New 150, 180 and 200 kW units all powered by same 10.3 L engine
By Mike Brezonick
Along with its large KD generator sets, Kohler Co. is also launching a trio of new gaseous-fuel generator sets for standby power service in industrial, commercial and residential applications. The new 150, 180 and 200 kW gen-sets are designed to provide high power density and a more compact and lightweight footprint than the company’s existing units, which can be a significant advantage in the market according to Amy Haese, product manager, industrial gas generators at Kohler.
“We do sell a lot of units where footprint can be extremely important, whether they’re on a roof, in a parking lot or within a building,” Haese said. “So being able to get that smallest footprint helps with the flexibility, mounting and space in their facilities.”
Much of the size difference is based on the use of a new engine. The existing 150, 180 and 200 kW units incorporate 8.8 and 11.1 L engines, while the new units will be driven by Kohler-designed engines built to the company’s specifications by a U.S. company. The engine is 10.3 L, V8 that incorporates a Kohler-designed intake manifold, exhaust system and oil thermostat assembly. The front-end accessory drive includes a decoupled fan drive that allows the fan and water pump to operate at different speeds.
The engine and overall generator package are more compact and more than 1000 lb. lighter than the existing units.
“Most of that is coming from the engine,” Haese said, “but by having a smaller engine that does allow us to save space on the supporting structures. The skid and the enclosure are smaller too, which means we’re able to reduce that package size and weight.”
Single engine benefits
Along with the space and weight savings, the single engine displacement across the three gen-sets results in improved manufacturing efficiencies and parts commonality across the range, which helps both Kohler and the end customer, Haese said. “Right now, we’ve got two different engines, which are two different platforms the customer has to learn,” she said. “Now it’s the same Kohler engine from 150 to 200, which makes it easier.”

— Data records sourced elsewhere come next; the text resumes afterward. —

(* ===== verification/UInt256.v ===== *)
(** * Fixed-width integers (src/src/uint256.h)

    [base_uint<BITS>]: an array of [WIDTH = BITS/32] limbs of 32 bits, least
    significant first, with the operators block targets and trust scores are
    computed with.  [val] is the abstraction: the operators refine arithmetic
    modulo [2^BITS]. *)

From Stdlib Require Import ZArith Lia List String Bool.
From S2P Require Import Prelude.
Import ListNotations.
#[local] Open Scope Z_scope.

Module BaseUint.

Abbreviation base_uint := (list Z).

(** [pn[i] = x]; the loops below stay inside the array. *)
Definition upd (l : base_uint) (i : nat) (x : Z) : base_uint :=
  firstn i l ++ match skipn i l with [] => [] | _ :: t => x :: t end.

(** ** Operators *)

Definition is_zero (a : base_uint) : bool := forallb (fun x => x =? 0) a.

Definition bnot (a : base_uint) : base_uint := map (fun x => u32 (Z.lnot x)) a.

(** [operator++]: [while (++pn[i] == 0 && i < WIDTH-1) i++]. *)
Fixpoint inc (a : base_uint) : base_uint :=
  match a with
  | [] => []
  | x :: t =>
      let x' := u32 (x + 1) in
      if (x' =? 0) && negb (match t with [] => true | _ => false end)
      then x' :: inc t else x' :: t
  end.

(** [operator--]: [while (--pn[i] == -1 && i < WIDTH-1) i++], the [-1]
    converted to [uint32_t]. *)
Fixpoint dec (a : base_uint) : base_uint :=
  match a with
  | [] => []
  | x :: t =>
      let x' := u32 (x - 1) in
      if (x' =? 4294967295) && negb (match t with [] => true | _ => false end)
      then x' :: dec t else x' :: t
  end.

(** Unary [operator-]. *)
Definition neg (a : base_uint) : base_uint := inc (bnot a).

(** [operator=(uint64_t)] on an object of [W] limbs. *)
Definition of_u64 (W : nat) (b : Z) : base_uint :=
  u32 b :: u32 (Z.shiftr b 32) :: repeat 0 (W - 2).

Definition bxor (a b : base_uint) : base_uint := map (fun '(x, y) => Z.lxor x y) (combine a b).
Definition band (a b : base_uint) : base_uint := map (fun '(x, y) => Z.land x y) (combine a b).
Definition bor (a b : base_uint) : base_uint := map (fun '(x, y) => Z.lor x y) (combine a b).

(** [operator+=] *)
Fixpoint add_loop (carry : Z) (a b : base_uint) : base_uint :=
  match a, b with
  | x :: a, y :: b =>
      let n := u64 (carry + x + y) in
      Z.land n 4294967295 :: add_loop (Z.shiftr n 32) a b
  | _, _ => []
  end.

Definition add (a b : base_uint) : base_uint := add_loop 0 a b.
Definition sub (a b : base_uint) : base_uint := add a (neg b).
Definition add64 (a : base_uint) (b64 : Z) : base_uint := add a (of_u64 (List.length a) b64).
Definition sub64 (a : base_uint) (b64 : Z) : base_uint := add a (neg (of_u64 (List.length a) b64)).

(** One round of the loop of [operator<<=]. *)
Definition shl_step (W k : nat) (s : Z) (a p : base_uint) (i : nat) : base_uint :=
  let p := if (i + k + 1 <? W)%nat && negb (s =? 0)
           then upd p (i + k + 1) (Z.lor (nth (i + k + 1) p 0) (Z.shiftr (nth i a 0) (32 - s)))
           else p in
  if (i + k <? W)%nat
  then upd p (i + k) (Z.lor (nth (i + k) p 0) (u32 (Z.shiftl (nth i a 0) s)))
  else p.

Definition shl (a : base_uint) (shift : Z) : base_uint :=
  let W := List.length a in
  let k := Z.to_nat (shift / 32) in
  let s := shift mod 32 in
  fold_left (shl_step W k s a) (seq 0 W) (repeat 0 W).

(** One round of the loop of [operator>>=]. *)
Definition shr_step (k : nat) (s : Z) (a p : base_uint) (i : nat) : base_uint :=
  let p := if (k + 1 <=? i)%nat && negb (s =? 0)
           then upd p (i - k - 1) (Z.lor (nth (i - k - 1) p 0) (u32 (Z.shiftl (nth i a 0) (32 - s))))
           else p in
  if (k <=? i)%nat
  then upd p (i - k) (Z.lor (nth (i - k) p 0) (Z.shiftr (nth i a 0) s))
  else p.

Definition shr (a : base_uint) (shift : Z) : base_uint :=
  let W := List.length a in
  let k := Z.to_nat (shift / 32) in
  let s := shift mod 32 in
  fold_left (shr_step k s a) (seq 0 W) (repeat 0 W).

(** The comparison loops run from the last limb down: on reversed lists. *)
Fixpoint cmp_loop (lt gt eq : bool) (a b : list Z) : bool :=
  match a, b with
  | x :: a, y :: b => if x <? y then lt else if y <? x then gt else cmp_loop lt gt eq a b
  | _, _ => eq
  end.

Definition ltb (a b : base_uint) : bool := cmp_loop true false false (rev a) (rev b).
Definition leb (a b : base_uint) : bool := cmp_loop true false true (rev a) (rev b).
Definition gtb (a b : base_uint) : bool := cmp_loop false true false (rev a) (rev b).
Definition geb (a b : base_uint) : bool := cmp_loop false true true (rev a) (rev b).

Fixpoint eqb (a b : base_uint) : bool :=
  match a, b with
  | x :: a, y :: b => if negb (x =? y) then false else eqb a b
  | _, _ => true
  end.

(** [operator==(const base_uint&, uint64_t)] *)
Definition eqb64 (a : base_uint) (b : Z) : bool :=
  if negb (nth 0 a 0 =? u32 b) then false
  else if negb (nth 1 a 0 =? u32 (Z.shiftr b 32)) then false
  else forallb (fun x => x =? 0) (skipn 2 a).

Definition Get64 (a : base_uint) (n : nat) : Z :=
  Z.lor (nth (2 * n) a 0) (u64 (Z.shiftl (nth (2 * n + 1) a 0) 32)).

(** ** Hexadecimal *)

(** The memory image of the array. *)
Definition image (a : base_uint) : list Z := flat_map (le_bytes 4) a.

Fixpoint of_image (W : nat) (l : list Z) : base_uint :=
  match W with
  | O => []
  | S W => le_val (firstn 4 l) :: of_image W (skipn 4 l)
  end.

(** The characters of [sprintf("%02x")]. *)
Definition hexchar (d : Z) : Z := if d <? 10 then 48 + d else 87 + d.

Definition GetHex (a : base_uint) : list Z :=
  flat_map (fun b => [hexchar (b / 16); hexchar (b mod 16)]) (rev (image a)).

Definition isspace (c : Z) : bool := (c =? 32) || ((9 <=? c) && (c <=? 13)).

(** The table [phexdigit]. *)
Definition phexdigit (c : Z) : Z :=
  if (48 <=? c) && (c <=? 57) then c - 48
  else if (65 <=? c) && (c <=? 70) then c - 55
  else if (97 <=? c) && (c <=? 102) then c - 87
  else 0.

Fixpoint skip_spaces (s : list Z) : list Z :=
  match s with
  | c :: t => if isspace c then skip_spaces t else s
  | [] => []
  end.

(** [psz[0] == '0' && tolower(psz[1]) == 'x'] *)
Definition skip_0x (s : list Z) : list Z :=
  match s with
  | 48 :: c :: t => if (c =? 120) || (c =? 88) then t else s
  | _ => s
  end.

(** The digits the scan [while (phexdigit[*psz] || *psz == '0') psz++] passes. *)
Fixpoint hex_run (s : list Z) : list Z :=
  match s with
  | c :: t => if negb (phexdigit c =? 0) || (c =? 48) then c :: hex_run t else []
  | [] => []
  end.

(** The loop back from the last digit: two digits a byte, [room] bytes. *)
Fixpoint hex_bytes (room : nat) (ds : list Z) : list Z :=
  match room, ds with
  | S room, d :: e :: ds => Z.lor (phexdigit d) (u8 (Z.shiftl (phexdigit e) 4)) :: hex_bytes room ds
  | S _, [d] => [phexdigit d]
  | _, _ => []
  end.

Definition SetHex (W : nat) (s : list Z) : base_uint :=
  let ds := rev (hex_run (skip_0x (skip_spaces s))) in
  let bs := hex_bytes (W * 4) ds in
  of_image W (bs ++ repeat 0 (W * 4 - List.length bs)).

(** ** The value of an array *)

Definition limbs_ok (a : base_uint) : Prop := Forall (in_u 32) a.

Fixpoint val (a : base_uint) : Z :=
  match a with
  | [] => 0
  | x :: t => x + 2 ^ 32 * val t
  end.

Definition bits (a : base_uint) : Z := 32 * zlen a.

Lemma bits_cons x a : bits (x :: a) = 32 + bits a.
Proof. unfold bits. rewrite zlen_cons. lia. Qed.

Lemma bits_nonneg a : 0 <= bits a.
Proof. unfold bits. pose proof (zlen_nonneg a). lia. Qed.

Lemma pow_bits_nil : 2 ^ bits [] = 1.
Proof. reflexivity. Qed.

Lemma pow_bits_cons x a : 2 ^ bits (x :: a) = 2 ^ 32 * 2 ^ bits a.
Proof. rewrite bits_cons. apply Z.pow_add_r; [lia|apply bits_nonneg]. Qed.

Lemma pow_bits_pos a : 0 < 2 ^ bits a.
Proof. apply Z.pow_pos_nonneg; [lia|apply bits_nonneg]. Qed.

Lemma val_range a : limbs_ok a -> 0 <= val a < 2 ^ bits a.
Proof.
  induction 1 as [|x a Hx Ha IH]; [rewrite pow_bits_nil; cbn; lia|].
  unfold in_u in Hx. cbn [val]. rewrite pow_bits_cons. lia.
Qed.

Lemma val_inj a b : limbs_ok a -> limbs_ok b -> List.length a = List.length b ->
  val a = val b -> a = b.
Proof.
  intros Ha. revert b. induction Ha as [|x a Hx Ha IH]; intros [|y b] Hb L E; try easy.
  inversion_clear Hb. cbn [val List.length] in *. unfold in_u in *.
  assert (x = y /\ val a = val b) as [-> V] by lia.
  f_equal. apply IH; auto.
Qed.

(** ** Arithmetic refines arithmetic modulo [2^bits] *)

Lemma land_u32 n : Z.land n 4294967295 = n mod 2 ^ 32.
Proof. exact (land_low 32 n ltac:(lia)). Qed.

Lemma add_loop_val a : forall b c,
  limbs_ok a -> limbs_ok b -> List.length a = List.length b -> 0 <= c <= 1 ->
  limbs_ok (add_loop c a b) /\ List.length (add_loop c a b) = List.length a /\
  val (add_loop c a b) = (val a + val b + c) mod 2 ^ bits a.
Proof.
  induction a as [|x a IH]; intros [|y b] c Ha Hb L Hc; try easy.
  { rewrite pow_bits_nil, Z.mod_1_r. repeat split. constructor. }
  inversion_clear Ha as [|? ? Hx Ha']. inversion_clear Hb as [|? ? Hy Hb'].
  unfold in_u in Hx, Hy. cbn [add_loop List.length] in *.
  rewrite (wrapu_id 64) by (unfold in_u; lia).
  rewrite land_u32, Z.shiftr_div_pow2 by lia. set (n := c + x + y).
  assert (0 <= n / 2 ^ 32 < 2) as Hq
      by (split; [apply Z.div_pos; lia|apply Z.div_lt_upper_bound; lia]).
  destruct (IH b (n / 2 ^ 32)) as (H1 & H2 & H3); auto; [lia|].
  splits.
  - constructor; [unfold in_u; apply Z.mod_pos_bound; lia|easy].
  - lia.
  - cbn [val]. rewrite H3, pow_bits_cons.
    rewrite Z.rem_mul_r by (pose proof (pow_bits_pos a); lia).
    replace (x + 2 ^ 32 * val a + (y + 2 ^ 32 * val b) + c)
      with (n + (val a + val b) * 2 ^ 32) by (unfold n; lia).
    rewrite Z.mod_add, Z.div_add by lia. do 3 f_equal. lia.
Qed.

Lemma bnot_val a : limbs_ok a ->
  limbs_ok (bnot a) /\ val (bnot a) = 2 ^ bits a - 1 - val a.
Proof.
  induction 1 as [|x a Hx Ha [IH1 IH2]]; [split; [constructor|easy]|].
  unfold in_u in Hx. cbn [bnot map val]. fold (bnot a).
  assert (u32 (Z.lnot x) = 2 ^ 32 - 1 - x) as ->.
  { unfold wrapu, Z.lnot. symmetry. apply (Z.mod_unique_pos _ _ (-1)); lia. }
  split; [constructor; [unfold in_u; lia|easy]|]. rewrite IH2, pow_bits_cons. lia.
Qed.

Lemma inc_val a : limbs_ok a ->
  limbs_ok (inc a) /\ List.length (inc a) = List.length a /\ val (inc a) = (val a + 1) mod 2 ^ bits a.
Proof.
  induction 1 as [|x a Hx Ha (IH1 & IH2 & IH3)]; [rewrite pow_bits_nil, Z.mod_1_r; repeat split; constructor|].
  unfold in_u in Hx. cbn [inc]. rewrite pow_bits_cons.
  pose proof (val_range a Ha) as R. pose proof (pow_bits_pos a).
  assert (u32 (x + 1) = if x =? 2 ^ 32 - 1 then 0 else x + 1) as ->.
  { unfold wrapu. destruct (x =? 2 ^ 32 - 1) eqn:E; zbool.
    - subst x. reflexivity.
    - now apply Z.mod_small; lia. }
  destruct (x =? 2 ^ 32 - 1) eqn:E; zbool; cbn [andb Z.eqb]; [destruct a as [|y a']|].
  - cbn. subst x. repeat split. constructor; [unfold in_u; lia|constructor].
  - cbn [negb]. set (a := y :: a') in *. splits.
    + constructor; [unfold in_u; lia|easy].
    + cbn [List.length]. lia.
    + cbn [val]. rewrite IH3. subst x.
      replace (2 ^ 32 - 1 + 2 ^ 32 * val a + 1) with (2 ^ 32 * (val a + 1)) by lia.
      rewrite Z.mul_mod_distr_l by lia. lia.
  - rewrite (proj2 (Z.eqb_neq _ _)) by lia. cbn [andb]. splits.
    + constructor; [unfold in_u; lia|easy].
    + easy.
    + cbn [val]. rewrite Z.mod_small by nia. lia.
Qed.

Lemma dec_val a : limbs_ok a ->
  limbs_ok (dec a) /\ List.length (dec a) = List.length a /\ val (dec a) = (val a - 1) mod 2 ^ bits a.
Proof.
  induction 1 as [|x a Hx Ha (IH1 & IH2 & IH3)]; [rewrite pow_bits_nil, Z.mod_1_r; repeat split; constructor|].
  unfold in_u in Hx. cbn [dec]. rewrite pow_bits_cons.
  pose proof (val_range a Ha) as R. pose proof (pow_bits_pos a).
  assert (u32 (x - 1) = if x =? 0 then 2 ^ 32 - 1 else x - 1) as ->.
  { unfold wrapu. destruct (x =? 0) eqn:E; zbool.
    - subst x. reflexivity.
    - now apply Z.mod_small; lia. }
  destruct (x =? 0) eqn:E; zbool; [destruct a as [|y a']|].
  - cbn. subst x. repeat split. constructor; [unfold in_u; lia|constructor].
  - change (2 ^ 32 - 1 =? 4294967295) with true. cbn [negb andb]. set (a := y :: a') in *. splits.
    + constructor; [unfold in_u; lia|easy].
    + cbn [List.length]. lia.
    + cbn [val]. rewrite IH3. subst x.
      replace (0 + 2 ^ 32 * val a - 1) with (2 ^ 32 - 1 + 2 ^ 32 * (val a - 1)) by lia.
      rewrite (Z.rem_mul_r _ (2 ^ 32)) by lia.
      rewrite (Z.mul_comm (2 ^ 32) (val a - 1)), Z.mod_add, Z.div_add by lia. easy.
  - rewrite (proj2 (Z.eqb_neq _ _)) by lia. cbn [andb]. splits.
    + constructor; [unfold in_u; lia|easy].
    + easy.
    + cbn [val]. rewrite Z.mod_small by nia. lia.
Qed.

Lemma length_bnot a : List.length (bnot a) = List.length a.
Proof. apply length_map. Qed.

Lemma bits_length a b : List.length a = List.length b -> bits a = bits b.
Proof. unfold bits, zlen. intros ->. easy. Qed.

Lemma neg_val a : limbs_ok a ->
  limbs_ok (neg a) /\ List.length (neg a) = List.length a /\ val (neg a) = (- val a) mod 2 ^ bits a.
Proof.
  intros Ha. destruct (bnot_val a Ha) as [H1 H2]. destruct (inc_val _ H1) as (H3 & H4 & H5).
  unfold neg. splits; auto; [now rewrite H4, length_bnot|].
  rewrite H5, H2, (bits_length (bnot a) a) by apply length_bnot.
  replace (2 ^ bits a - 1 - val a + 1) with (- val a + 1 * 2 ^ bits a) by lia.
  apply Z.mod_add. pose proof (pow_bits_pos a). lia.
Qed.

Lemma add_val a b : limbs_ok a -> limbs_ok b -> List.length a = List.length b ->
  limbs_ok (add a b) /\ List.length (add a b) = List.length a /\
  val (add a b) = (val a + val b) mod 2 ^ bits a.
Proof.
  intros. destruct (add_loop_val a b 0) as (H2 & H3 & H4); auto; [lia|].
  unfold add. rewrite H4, Z.add_0_r. auto.
Qed.

Lemma sub_val a b : limbs_ok a -> limbs_ok b -> List.length a = List.length b ->
  limbs_ok (sub a b) /\ List.length (sub a b) = List.length a /\
  val (sub a b) = (val a - val b) mod 2 ^ bits a.
Proof.
  intros Ha Hb L. destruct (neg_val b Hb) as (H1 & H2 & H3).
  destruct (add_val a (neg b)) as (H4 & H5 & H6); auto; [congruence|].
  unfold sub. splits; auto. rewrite H6, H3, (bits_length b a) by easy.
  pose proof (pow_bits_pos a). rewrite Z.add_mod_idemp_r by lia. f_equal.
Qed.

The engine drives Kohler-built four-pole, rotating field permanent magnet alternators that incorporate Kohler’s Fast-Response permanent magnet excitation system designed to deliver excellent voltage response and short circuit capability of up to 300% of the rated current for as long as 10 seconds.
Engine and generator functions are controlled through either of two digital controllers, both built by Kohler. The APM402 provides metering, control and diagnostic functions, as well as event logging, voltage regulation, alternator overload protection and audible and visual alarms for shutdown and warning faults. It incorporates one analog and three digital inputs and Supports Modbus RTU, Modbus TCP and SNMP version 1 protocols.
The Kohler APM603 controller provides similar metering, control and diagnostic capabilities, but adds more precise voltage regulation, more inputs and outputs and can be used to parallel as many as eight generator sets, with load sharing and first-on control logic.
“Both of them are available across the line,” Haese said. “Depending on what the customer needs, the APM603 does offer quite a few advantages. You can parallel gen-sets, it has better voltage regulation — you get 0.25% on the APM603 versus or 0.5% on the APM402 — and it has a larger, 7 in. display. It all comes down to how much functionality and how big a display that the individual purchaser wants.”
Dual Fuel System
Other key features of the new gen-sets include a patent-pending dual-fuel system, a specially designed fuel connection that reduces fuel pressure drop.
The dual fuel system enables the gen-set to switch from the primary fuel to a secondary fuel automatically in specific situations. “If the natural gas supply is lost, it will automatically go to LP without shutting down,” Haese said. “Then the unit will recognize if LP is low and will look to see if natural gas has returned and will automatically switch back. There is also a switch on the reset box on top of the junction box that allows the user to switch from one fuel to the other and it will do it without shutting the gen-set down.”
The fuel connection incorporates a 2 in. NPT pipe plumbed through the skid wall to connect the fuel to the gen-set, along with an oil drain connection. A special fuel system transition built into the skid is intended to reduce fuel pressure drop. “We created a skid-mounted fuel inlet to the engine,” Haese said. “We used CFD and FEA to create an inlet that significantly reduces pressure drop, which helps in large transient load steps.”
The engine and generator are packaged in a Kohler-designed enclosure that includes a rear louver, an optimized intake baffle designed to improve airflow and acoustics and a range of electrical options, such as enclosure heaters, damper actuators and LED lighting.
The new gen-sets will be available in 60 and 50 Hz versions and will be available at the end of the third quarter, the company said.